Dès le second jour, en revenant du fresco, son excellence s’aperçut qu’elle n’avait point sa bourse dans sa poche. Cet oubli devint l’occasion d’une légère modification au contrat. Il fut convenu que le patricien paierait toutes les courses ensemble à la fin de chaque mois, et le gondolier s’estima heureux de s’associer à la fortune de son protecteur en lui faisant crédit. Comme il fallait pourtant vivre en attendant l’époque du paiement, Digia, qui partageait les illusions et la foi de Marco, lui offrit son petit trésor, en sorte que les économies de la Pagota furent employées à nourrir les gondoliers du magnifique seigneur. Une demi-heurette de conversation par jour, pendant une semaine, avait suffi pour établir entre Digia et Marco cette communauté de sentimens qui entraîne à sa suite la communauté d’intérêts. Une lettre de Pago apporta d’ailleurs l’autorisation des parens au mariage de leur fille.

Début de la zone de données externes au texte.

(* ===== verification/TablesRead.v ===== *)
(** * Metadata tables, as a reader finds them

    The table stream and the metadata root as ECMA-335 (II.22 and II.24.2) lays them out, read
    independently of the writer; what the writer of [Tables] writes reads back. *)

From S2P Require Import Prelude Interner Types Class IR Method Heaps Tables.
From stdpp Require Import sorting.
Local Open Scope Z_scope.

(** ** The schema *)

Inductive Column : Set :=
| CU8 | CU16 | CU32
| CStrings | CGuid | CBlob
| CIndex (table : Z)
(** The first row of a run, which may be empty and end the table. *)
| CRun (table : Z)
| CCoded (bits : Z) (targets : list Z)
(** A coded index that may be nil. *)
| CNullable (bits : Z) (targets : list Z).

(** Targets of coded indices, by tag. *)
Definition TypeDefOrRef : Column := CCoded 2 [0x02; 0x01; 0x1B].
Definition Extends : Column := CNullable 2 [0x02; 0x01; 0x1B].
Definition ResolutionScope : Column := CNullable 2 [0x00; 0x1A; 0x23; 0x01].
Definition MemberRefParent : Column := CCoded 3 [0x02; 0x01; 0x1A; 0x06; 0x1B].
Definition HasConstant : Column := CCoded 2 [0x04; 0x08; 0x17].
Definition HasCustomAttribute : Column :=
  CCoded 5 [0x06; 0x04; 0x01; 0x02; 0x08; 0x09; 0x0A; 0x00; 0x0E; 0x17; 0x14; 0x11; 0x1A; 0x1B; 0x20;
            0x23; 0x26; 0x27; 0x28; 0x2A; 0x2C; 0x2B].
Definition MethodDefOrRef : Column := CCoded 1 [0x06; 0x0A].
Definition MemberForwarded : Column := CCoded 1 [0x04; 0x06].
(** Tags 0, 1 and 4 are not used. *)
Definition CustomAttributeType : Column := CCoded 3 [0x3F; 0x3F; 0x06; 0x0A; 0x3F].
Definition HasSemantics : Column := CCoded 1 [0x14; 0x17].
Definition TypeOrMethodDef : Column := CCoded 1 [0x02; 0x06].

(** The columns of the tables the writer has. *)
Definition schema (table : Z) : option (list Column) :=
  match table with
  | 0x00 => Some [CU16; CStrings; CGuid; CGuid; CGuid]
  | 0x01 => Some [ResolutionScope; CStrings; CStrings]
  | 0x02 => Some [CU32; CStrings; CStrings; Extends; CRun 0x04; CRun 0x06]
  | 0x04 => Some [CU16; CStrings; CBlob]
  | 0x06 => Some [CU32; CU16; CU16; CStrings; CBlob; CRun 0x08]
  | 0x08 => Some [CU16; CU16; CStrings]
  | 0x09 => Some [CIndex 0x02; TypeDefOrRef]
  | 0x0A => Some [MemberRefParent; CStrings; CBlob]
  | 0x0B => Some [CU8; CU8; HasConstant; CBlob]
  | 0x0C => Some [HasCustomAttribute; CustomAttributeType; CBlob]
  | 0x0F => Some [CU16; CU32; CIndex 0x02]
  | 0x10 => Some [CU32; CIndex 0x04]
  | 0x11 => Some [CBlob]
  | 0x12 => Some [CIndex 0x02; CRun 0x14]
  | 0x14 => Some [CU16; CStrings; TypeDefOrRef]
  | 0x15 => Some [CIndex 0x02; CRun 0x17]
  | 0x17 => Some [CU16; CStrings; CBlob]
  | 0x18 => Some [CU16; CIndex 0x06; HasSemantics]
  | 0x19 => Some [CIndex 0x02; MethodDefOrRef; MethodDefOrRef]
  | 0x1A => Some [CStrings]
  | 0x1B => Some [CBlob]
  | 0x1C => Some [CU16; MemberForwarded; CStrings; CIndex 0x1A]
  | 0x1D => Some [CU32; CIndex 0x04]
  | 0x20 => Some [CU32; CU16; CU16; CU16; CU16; CU32; CBlob; CStrings; CStrings]
  | 0x23 => Some [CU16; CU16; CU16; CU16; CU32; CBlob; CStrings; CStrings; CBlob]
  | 0x2A => Some [CU16; CU16; TypeOrMethodDef; CStrings]
  | 0x2B => Some [MethodDefOrRef; CBlob]
  | _ => None
  end.

(** The row count of a table, 0 of one that is absent. *)
Definition count_of (counts : list (Z * Z)) (table : Z) : Z :=
  match List.find (fun '(t, _) => t =? table) counts with Some (_, n) => n | None => 0 end.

Le bonhomme Dolomir avait trop d’enfans pour élever la moindre objection à leur établissement. Quant à François Knapen, il ne répondit pas ; que ce fût indifférence ou mépris, Digia s’en émut fort peu, et se regarda comme délivrée de tout engagement avec ce jeune orgueilleux. L’amour s’étend rapidement dans le cœur d’une honnête fille, quand le devoir ne le contrarie point : l’inclination nouvelle de la Pagota, encouragée par le consentement du père et par l’abdication du fiancé croate, prit ses franches coudées et ne laissa plus de place, dans cet esprit prévenu, ni au doute ni à la prudence.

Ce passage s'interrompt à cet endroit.